SRE is a job function that focuses on the reliability and maintainability of systems. It is also a mindset and a set of engineering practices to run better production services. An SRE has to be able to engineer creative solutions to problems, strike the right balance between reliability and feature velocity and target appropriate levels of service quality.
Skills required for an SRE:
- Ability to post-mortem unexpected incidents to solve future hazards
- Skilled in evaluating new possibilities and capacity planning aptitudes
- Comfortable with handling the operations, monitoring and alerting
- Knowledge and experience in building processes and automation to support other teams
- Ability to persuade organizations to do what needs to be done
More about how to become an SRE:
https://hackernoon.com/so-you-want-to-be-an-sre-34e832357a8c
What does differentiate an SRE (Site Reliability Engineering) from DevOps? Aren’t they the same?
- SRE is to DevOps what Scrum is to Agile. DevOps is not a role, it is sort of a cultural aspect and can’t be assigned to an individual, should be done as a team. While SRE is the practice of creating and maintaining a highly available infrastructure/service and it is a role assigned to software professional.
- SREs at times practice DevOps. Wherein DevOps, as considered in the organizations focuses more on the automation part, SREs focus is more on the aspects like system availability, observability, instrumentation and scale considerations.
- Both SRE and DevOps are used for the management of the production environment. Primarily, SRE finds and solve some of the production problems themselves. However, the purpose of the DevOps is to find problems and then dispatch them to the dev team for solutions.

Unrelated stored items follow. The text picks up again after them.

(** ** Admission *)

(** Reading one snapshot file. *)
Inductive snapshot_file : Type :=
  | Missing
  | Corrupt
  | Unreadable
  | Snapshot (v : json).

(** [anchor] says that this is the state file, whose corruption does not stop an observation. *)
Definition admits (anchor : bool) (file : snapshot_file) : bool :=
  match file with
  | Missing => true
  | Corrupt => anchor
  | Unreadable => false
  | Snapshot v =>
      match pending_transition_entries v with
      | Err _ => false
      | Ok pending =>
          foldr Z.add 0 (entry_size <$> pending) <=? OUTBOX_MAX_BYTES - OUTBOX_ADMISSION_RESERVE
      end
  end.
Definition observation_admitted (state heartbeat : snapshot_file) : bool :=
  admits true state && admits false heartbeat.

(** ** A cycle whose prior state cannot be verified *)

(** Collect what is not yet seen, keeping the order. *)
Definition seen_list : Type := list pystr * list json.
Definition confirm (acc : seen_list) (item : json) : seen_list :=
  if is_p1 item then
    match coded item with
    | Some code => if str_in code (fst acc) then acc else (code :: fst acc, snd acc ++ [item])
    | None => acc
    end
  else acc.
Definition retained_issue (code actual : pystr) : json :=
  JObj [(lit "code", JStr code); (lit "component", JStr (lit "prior watcher P1"));
        (lit "actual", JStr (take 160 actual)); (lit "expected", JStr (lit "confirmed recovery"));
        (lit "source", JStr (lit "local persisted heartbeat")); (lit "severity", JStr (lit "P1"))].
Definition retain (acc : seen_list) (item : json) : seen_list :=
  match item with
  | JList [JStr code; JStr actual] =>
      if str_in code (fst acc) then acc else (code :: fst acc, snd acc ++ [retained_issue code actual])
  | _ => acc
  end.

Definition list_of (v : json) : list json := match v with JList l => l | _ => [] end.
Definition confirmed_issues (result heartbeat : json) : list json :=
  let acc := foldl confirm ([], []) (issues_of result) in
  let acc := foldl confirm acc (issues_of heartbeat) in
  snd (foldl retain acc (list_of (get heartbeat "retained_prior_p1"))).

Definition add_new (intent : list json) (entry : json) : list json :=
  if py_in entry intent then intent else intent ++ [entry].
(** The entries of an anchor; one that cannot be read counts for none. *)
Definition readable_entries (anchor : json) : list json :=
  match pending_transition_entries anchor with Ok l => l | Err _ => [] end.
Definition durable_intent (heartbeat result : json) : list json :=
  foldl add_new [] (readable_entries heartbeat ++ readable_entries result).

Definition pending_codes (intent : list json) : list pystr :=
  flat_map (fun entry =>
    if py_eq (get entry "event") (JStr (lit "ALARM")) then
      flat_map (fun item => if is_p1 item then match get item "code" with JStr c => [c] | _ => [] end else [])
        (issues_of (get entry "payload"))
    else []) intent.

Definition ISSUE_URL : pystr := lit "https://github.com/heimgewebe/commonthing/issues/1939".
(** [{key: value for ... if key not in {...}}] *)
Definition without_outbox (result : json) : dict json :=
  match result with
  | JObj d => List.filter (fun kv => negb (str_in (fst kv)
                [lit "pending_transitions"; lit "pending_surge_overflow"])) d
  | _ => []
  end.
Definition provisional_alarm (result : json) (newly_confirmed : list json) : json :=
  JObj [(lit "event", JStr (lit "ALARM"));
        (lit "payload", set_fields (JObj [(lit "event", JStr (lit "ALARM"))])
           (without_outbox result ++
            [(lit "status", JStr (lit "ALARM")); (lit "issues", JList newly_confirmed);
             (lit "state_read_unverified", JBool true); (lit "issue_url", JStr ISSUE_URL)]))].

Definition with_provisional (state_read_uncertain : bool) (result : json) (intent : list json) : list json :=
  if state_read_uncertain && py_eq (get result "status") (JStr (lit "ALARM")) then
    match snd (foldl confirm (pending_codes intent, []) (issues_of result)) with
    | [] => intent
    | newly_confirmed => intent ++ [provisional_alarm result newly_confirmed]
    end
  else intent.

Definition outbox_fields (intent : list json) : dict json :=
  (lit "pending_transitions", JList (take OUTBOX_SURGE_LIMIT intent)) ::
  match drop OUTBOX_SURGE_LIMIT intent with
  | [] => []
  | rest => [(lit "pending_surge_overflow", JList rest)]
  end.

Definition unverifiable_issue (state_path cause : pystr) : json :=
  JObj [(lit "code", JStr (lit "unverifiable_state")); (lit "component", JStr (lit "watcher incident state"));
        (lit "actual", JStr (take 150 cause));
        (lit "expected", JStr (lit "readable well-formed prior state.json"));
        (lit "source", JStr state_path); (lit "severity", JStr (lit "P2"))].

(** The heartbeat to write; an exception leaves the present one in place. *)
Definition record_unverifiable_prior_state (state_path : pystr) (now : Z) (result heartbeat : json)
    (cause : pystr) (state_read_uncertain : bool) : Prelude.result exn json :=
  let at_time := default now (timestamp (get result "checked_at_utc")) in
  let confirmed := confirmed_issues result heartbeat in
  let failure := set_fields (watcher_failure_report at_time (Exn ValueError cause))
    ((lit "issues", JList (unverifiable_issue state_path cause :: confirmed))
     :: (lit "observation_status", get result "status")
     :: match confirmed with [] => [] | _ => [(lit "status", JStr (lit "ALARM"))] end) in
  let intent := with_provisional state_read_uncertain result (durable_intent heartbeat result) in
  match intent with
  | [] => Ok failure
  | _ =>
      pending_transition_entries (JObj (outbox_fields intent)) ;;
      Ok (set_fields failure (outbox_fields intent))
  end.
End outbox.

(** ** Lemmas: validation *)

Section validation.
Context `{PyHost}.

(** What every entry read from an outbox is. *)
Record transition (entry : json) : Prop := Transition {
  tr_keys : entry_keys entry = true;
  tr_event : get entry "event" = JStr (lit "ALARM") \/ get entry "event" = JStr (lit "RECOVERY");
  tr_payload : is_dict (get entry "payload") = true;
  tr_same : py_eq (get (get entry "payload") "event") (get entry "event") = true;
  tr_status : exists s, get (get entry "payload") "status" = JStr s /\
    s ∈ [lit "ALARM"; lit "HEALTHY"; lit "MONITOR_DATA_FAILURE"];
  tr_time : is_Some (timestamp (get (get entry "payload") "checked_at_utc"));
  tr_issues : is_list (get (get entry "payload") "issues") = true;
  tr_size : Z.of_nat (length (dumps (get entry "payload"))) <= 65536;
}.

Lemma in_strings_true v l : in_strings v l = Ok true -> exists s, v = JStr s /\ s ∈ l.
Proof. destruct v; cbn; try done. intros [= Hs]. apply str_in_elem in Hs. eauto. Qed.

Lemma check_entry_weaken entry : check_entry true entry = Ok tt -> check_entry false entry = Ok tt.
Proof.
  unfold check_entry. destruct (entry_keys entry); [|done]. cbn [negb].
  destruct (payload_checked _ _) as [[]|]; done.
Qed.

- Although the concept of DevOps is about handling and coping with issues before they fail, failure is something that we, unfortunately, can’t avoid. DevOps embraces this by accepting failure as something that is bound to happen, and which can help the team learn and grow. In the world of the SREs, this objective is delivered by having a formula for balancing accidents and failures against new releases. In other words, SREs want to make sure that there aren’t too many errors or failures, even if it’s something that we can learn. This formula is measured with two key identifiers: Service Level Indicators (SLIs) and Service Level Objectives (SLOs).
- SRE works closely with monitoring applications or services in production where automation is crucial to improve the system’s health and availability. While DevOps primarily focuses on empowering developers to build and manage services by giving the developers measurable metrics to prioritize tasks. There seem to be very fewer people in these segments who can handle senior SRE or DevOps role as it should be someone with a combination of a software engineer, architect, system engineer, and an experienced master.
Even though SRE has been recently into the spotlight. The key is to partner DevOps and SRE to get systems into production effectively and efficiently by thinking about how a system will run in production before it is built. One way to achieve this is by integrating the quality team in the end-to-end DevOps workflow to agree on metrics like code coverage and downtime thresholds.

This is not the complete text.